Vediamo di chiarire la questione in via del tutto bonaria, senza addentrarci nei calcoli astrusi e complicati che tanto piacciono ai tecnici o presunti tali, ma che in realtà potrebbero non portarci da nessuna parte. Prima di tutto, la cella di Peltier ha un “costo d’esercizio” (chiamamolo così per semplicità) non indifferente: per poter funzionare, necessita di parecchia energia elettrica.
Mi verrà fatto notare che anche le normali ventole usano energia elettrica. Ma c’è una bella differenza tra gli 0,05A assorbiti da una normalissima ventola da 40mm che si può installare sui banchi di ram, senza troppo pretendere dal proprio alimentatore, ed i 4~5A assorbiti da una cella di Peltier usata per compiere lo stesso lavoro.
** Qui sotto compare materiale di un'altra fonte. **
Definition deleteBPFProbes (podIdentifier : gostring) : ST bpfClient unit :=
  attempt (deleteBPFProgramAndMaps podIdentifier ingress);;
  attempt (deleteBPFProgramAndMaps podIdentifier egress);;
  modify (set_inMemory (fun m => delete (NamespacePolicy, ingress, podIdentifier)
      (delete (NamespacePolicy, egress, podIdentifier) (delete (ClusterPolicy, ingress, podIdentifier)
          (delete (ClusterPolicy, egress, podIdentifier) m)))));;
  modify (set_context (delete podIdentifier)).

Definition bpf_DeleteBPFProbes (now : Z) (pod : NamespacedName) (podIdentifier : gostring) : ST bpfClient unit :=
  s ← get;
  let shared := isProgFdShared s (Name pod) (Namespace pod) in
  modify (deletePodFromProgPodCaches ingress (Name pod) (Namespace pod));;
  modify (deletePodFromProgPodCaches egress (Name pod) (Namespace pod));;
  modify (set_deletedPods (insert (GetPodNamespacedName (Name pod) (Namespace pod)) now));;
  match shared with
  | Ret false => deleteBPFProbes podIdentifier
  | _ => mret tt
  end.

(** Markers older than [deletedPodsMinAge] go. *)
Definition cleanupDeletedPodsIfNeeded (now : Z) : ST bpfClient unit :=
  modify (set_deletedPods (filter (fun kv => now - kv.2 <= deletedPodsMinAge))).

(** ** Writing maps *)

(** A cached shadow map, or a new one read from the kernel map. *)
Definition shadowMapForLocked (kind : PolicyKind) (d : Direction) (podIdentifier : gostring) (fd : Z) :
  ST bpfClient ShadowMap :=
  s ← get;
  match inMemoryMap s !! (kind, d, podIdentifier) with
  | Some inMemMap => mret inMemMap
  | None =>
      m ← wrap (go "hydrate: ") (with_kmap fd NewInMemoryBpfMap);
      let inMemMap := mkShadowMap fd (contents m) in
      modify (set_inMemory (insert (kind, d, podIdentifier) inMemMap));;
      mret inMemMap
  end.

(** [refreshShadowMap]: the shadow is shared through its pointer, so what [BulkRefresh] leaves
    in it is what the cache holds. *)
Definition refreshShadowMap (mapEntries : outcome (gmap gostring gostring)) (kind : PolicyKind) (d : Direction)
  (podIdentifier : gostring) (inMemMap : ShadowMap) : ST bpfClient unit :=
  entries ← lift mapEntries;
  r ← with_kmap (sh_fd inMemMap) (fun k =>
    let '(m, r) := BulkRefresh (mkInMemoryBpfMap k (sh_contents inMemMap)) entries in
    (bpfMap m, Ret (contents m, r)));
  modify (set_inMemory (insert (kind, d, podIdentifier) (mkShadowMap (sh_fd inMemMap) (fst r))));;
  lift (snd r).

(** How the errors of a hook begin. *)
Definition hook_prefix (kind : PolicyKind) (d : Direction) : gostring :=
  match kind with NamespacePolicy => [] | ClusterPolicy => go "cluster policy " end ++ dir_name d.

(** One hook of [UpdateEbpfMaps] or [UpdateClusterPolicyEbpfMaps]. *)
Definition updateHook (kind : PolicyKind) (podIdentifier : gostring) (c : BPFContext)
  (entries : Direction -> outcome (gmap gostring gostring)) (d : Direction) : ST bpfClient (option gostring) :=
  if ProgFD (pgmInfo d c) =? 0 then mret None else
  inMemMap ← attempt (shadowMapForLocked kind d podIdentifier (map_fd (pgmInfo d c) (rule_map kind d)));
  match inMemMap with
  | Ret inMemMap =>
      writeErr ← attempt (refreshShadowMap (entries d) kind d podIdentifier inMemMap);
      mret (app (hook_prefix kind d ++ go " map write: ") <$> err_of writeErr)
  | r => mret (app (hook_prefix kind d ++ go " in-mem map: ") <$> err_of r)
  end.

Definition computeEntries (f : FirewallRuleProcessor) (kind : PolicyKind) (rules : list EbpfFirewallRules) :
  outcome (gmap gostring gostring) :=
  match kind with
  | NamespacePolicy => ComputeMapEntriesFromEndpointRules f rules
  | ClusterPolicy => ComputeClusterPolicyMapEntriesFromEndpointRules f rules
  end.

(** [UpdateEbpfMaps] and [UpdateClusterPolicyEbpfMaps]: both hooks are attempted, the errors
    are joined. *)
Definition updateRuleMaps (kind : PolicyKind) (podIdentifier : gostring)
  (ingressFirewallRules egressFirewallRules : list EbpfFirewallRules) : ST bpfClient unit :=
  s ← get;
  ingressEntries ← attempt (lift (computeEntries (fwRuleProcessor s) kind ingressFirewallRules));
  egressEntries ← attempt (lift (computeEntries (fwRuleProcessor s) kind egressFirewallRules));
  match policyEndpointeBPFContext s !! podIdentifier with
  | None => fail (go "no bpf context registered for pod " ++ podIdentifier)
  | Some peBPFContext =>
      ingressErr ← updateHook kind podIdentifier peBPFContext (by_dir ingressEntries egressEntries) ingress;
      egressErr ← updateHook kind podIdentifier peBPFContext (by_dir ingressEntries egressEntries) egress;
      return_error (errors_Join ingressErr egressErr)
  end.
Definition bpf_UpdateEbpfMaps := updateRuleMaps NamespacePolicy.
Definition bpf_UpdateClusterPolicyEbpfMaps := updateRuleMaps ClusterPolicy.

(** A pod-state write on one hook. *)
Definition podStateHook (what : gostring) (write : kmap -> gostring -> gostring -> kmap * option gostring) (c : BPFContext)
  (key state : Z) (selected : bool) (d : Direction) : ST bpfClient (option gostring) :=
  if negb selected || (ProgFD (pgmInfo d c) =? 0) then mret None else
  r ← attempt (with_kmap (map_fd (pgmInfo d c) (pod_state_map d))
    (fun k => as_error (write k (le32 (u32 key)) [byte.of_Z (u8 state)])));
  mret (app (dir_name d ++ what) <$> err_of r).

Definition podStateMaps (what : gostring) (write : kmap -> gostring -> gostring -> kmap * option gostring) (podIdentifier : gostring)
  (key state : Z) (updateIngress updateEgress : bool) : ST bpfClient unit :=
  s ← get;
  match policyEndpointeBPFContext s !! podIdentifier with
  | None => fail (go "no bpf context registered for pod " ++ podIdentifier)
  | Some peBPFContext =>
      ingressErr ← podStateHook what write peBPFContext key state updateIngress ingress;
      egressErr ← podStateHook what write peBPFContext key state updateEgress egress;
      return_error (errors_Join ingressErr egressErr)
  end.
Definition bpf_CreatePodStateEbpfEntryIfNotExists (podIdentifier : gostring) (key state : Z) : ST bpfClient unit :=
  podStateMaps (go " pod state entry create: ") CreateMapEntry podIdentifier key state true true.
Definition bpf_UpdatePodStateEbpfMaps (podIdentifier : gostring) (key state : Z) (updateIngress updateEgress : bool) :
  ST bpfClient unit :=
  podStateMaps (go " pod state map write: ") CreateUpdateMapEntry podIdentifier key state updateIngress updateEgress.

(** ** After a restart with new programs *)
Definition reattach (d : Direction) (state : Z) (ip : gostring * gostring) : ST bpfClient unit :=
  let '(interfaceName, pinPath) := ip in
  pid ← lift (GetPodIdentifierFromBPFPinPath pinPath);
  let podIdentifier := fst pid in
  attempt (attachBPFProbe d interfaceName podIdentifier);;
  attempt (bpf_UpdatePodStateEbpfMaps podIdentifier POD_STATE_MAP_KEY state (by_dir true false d) (by_dir false true d));;
  attempt (bpf_UpdatePodStateEbpfMaps podIdentifier CLUSTER_POLICY_POD_STATE_MAP_KEY state (by_dir true false d) (by_dir false true d));;
  mret tt.

Definition bpf_ReAttachEbpfProbes : ST bpfClient unit :=
  s ← get;
  let state := if IsStrictMode (networkPolicyMode s) then Datapath.DEFAULT_DENY else Datapath.DEFAULT_ALLOW in
  for_each (reattach ingress state) (go_range (go "interfaceNametoIngressPinPath") (map_to_list (interfaceNametoPinPath s ingress)));;
  for_each (reattach egress state) (go_range (go "interfaceNametoEgressPinPath") (map_to_list (interfaceNametoPinPath s egress))).

(** The allocations of ipam.json, already parsed: (name, namespace, interface count). *)
Definition loadIPAMData (allocations : list (gostring * gostring * Z)) : ST bpfClient unit :=
  for_each (fun '(k8sPodName, k8sPodNamespace, interfacesCount) =>
    if decide (k8sPodName = [] \/ k8sPodNamespace = []) then mret tt else
    if 0 <? interfacesCount
    then modify (set_interfaceCount (insert (GetPodNamespacedName k8sPodName k8sPodNamespace) interfacesCount))
    else mret tt) allocations.
End client.

(** The instance of the interface, at the time of the call. *)
#[global] Instance bpfClient_ops `{!BpfMapSDK, !BpfSDK, !MapOrder} (now : Z) : BpfClient bpfClient := {|
  AttacheBPFProbes := bpf_AttacheBPFProbes;
  DeleteBPFProbes := bpf_DeleteBPFProbes now;
  UpdateClusterPolicyEbpfMaps := bpf_UpdateClusterPolicyEbpfMaps;
  UpdateEbpfMaps := bpf_UpdateEbpfMaps;
  UpdatePodStateEbpfMaps := bpf_UpdatePodStateEbpfMaps;
  ReAttachEbpfProbes := bpf_ReAttachEbpfProbes;
  GetNetworkPolicyMode := networkPolicyMode;
  CreatePodStateEbpfEntryIfNotExists := bpf_CreatePodStateEbpfEntryIfNotExists;
  HasBPFContext := bpf_HasBPFContext
|}.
A parte i consumi, poi, c’è da considerare il fatto che una cella di peltier necessita di essere ottimamente gestita e quindi calibrata nell’utilizzo, per non scendere, dalla parte fredda, al di sotto del punto di brina e quindi creando condensa sul componente da raffreddare. Questo comporta un circuito stampato di regolazione del voltaggio di funzionamento il cui costo poi va ad aggiungersi al costo intrinseco della cella di peltier.
Altro componente necessario è il “cold plate”, in pratica una placca in materiale metallico (rame preferibilmente) che si frappone tra elemento da raffreddare e peltier stessa. Per quanto poco possa costare, è sempre una aggiunta al costo finale. Ed infine, ma non meno importante, il sistema di raffreddamento della parte calda della cella di Peltier. E qui i costi schizzano verso l’alto, considerando che un normale dissipatore ad aria passivo in alluminio già costa qualche €uro in produzione, finito e montato. Non parliamo poi di un eventuale sistema di raffreddamento a liquido dedicato…
Insomma, al posto di una piccola ventolina, che fa egregiamente il suo lavoro (se consideriamo l’applicazione puramente specifica dei banchi di ram di un computer), ci ritroviamo con un sistema di raffreddamento più complesso comprendente una cella di peltier ancorata ad un cold plate in rame, da una parte, ed un dissipatore (a liquido o ad aria) dall’altra, che oltre a costare evidentemente di più della ventolina da pochi centesimi di €uro, ha un peso decisamente maggiore, ed un consumo che non ne giustifica, vista la nuova moda “green computing” in corso, l’utilizzo.
Ora mi ripeto, a scanso di equivoci, la mia stessa domanda: vale la pena di fare tutto ciò?
Sinceramente mi sento di dare una risposta negativa. Sono un amante del raffreddamento estremo, come ben avrete potuto capire leggendo altri articoli della mia rubrica settimanale, ma a tutto c’è un limite. Il limite solitamente si raggiunge quando una soluzione di raffreddamento non solo è efficiente, ma è anche scalabile (e quindi migliorabile con poche modifiche) a costo più o meno irrisorio e soprattutto, limitandomi ad analizzare i costi di acquisto, non ha un prezzo esorbitante.
A questo aggiungiamo che deve essere anche efficiente in termini di consumi energetici. Se una di queste variabili viene disattesa o non rispettata, il sistema di raffreddamento preso in esame perde valore e diventa difficilmente giustificabile nell’ottica di un rapporto costo/benefici.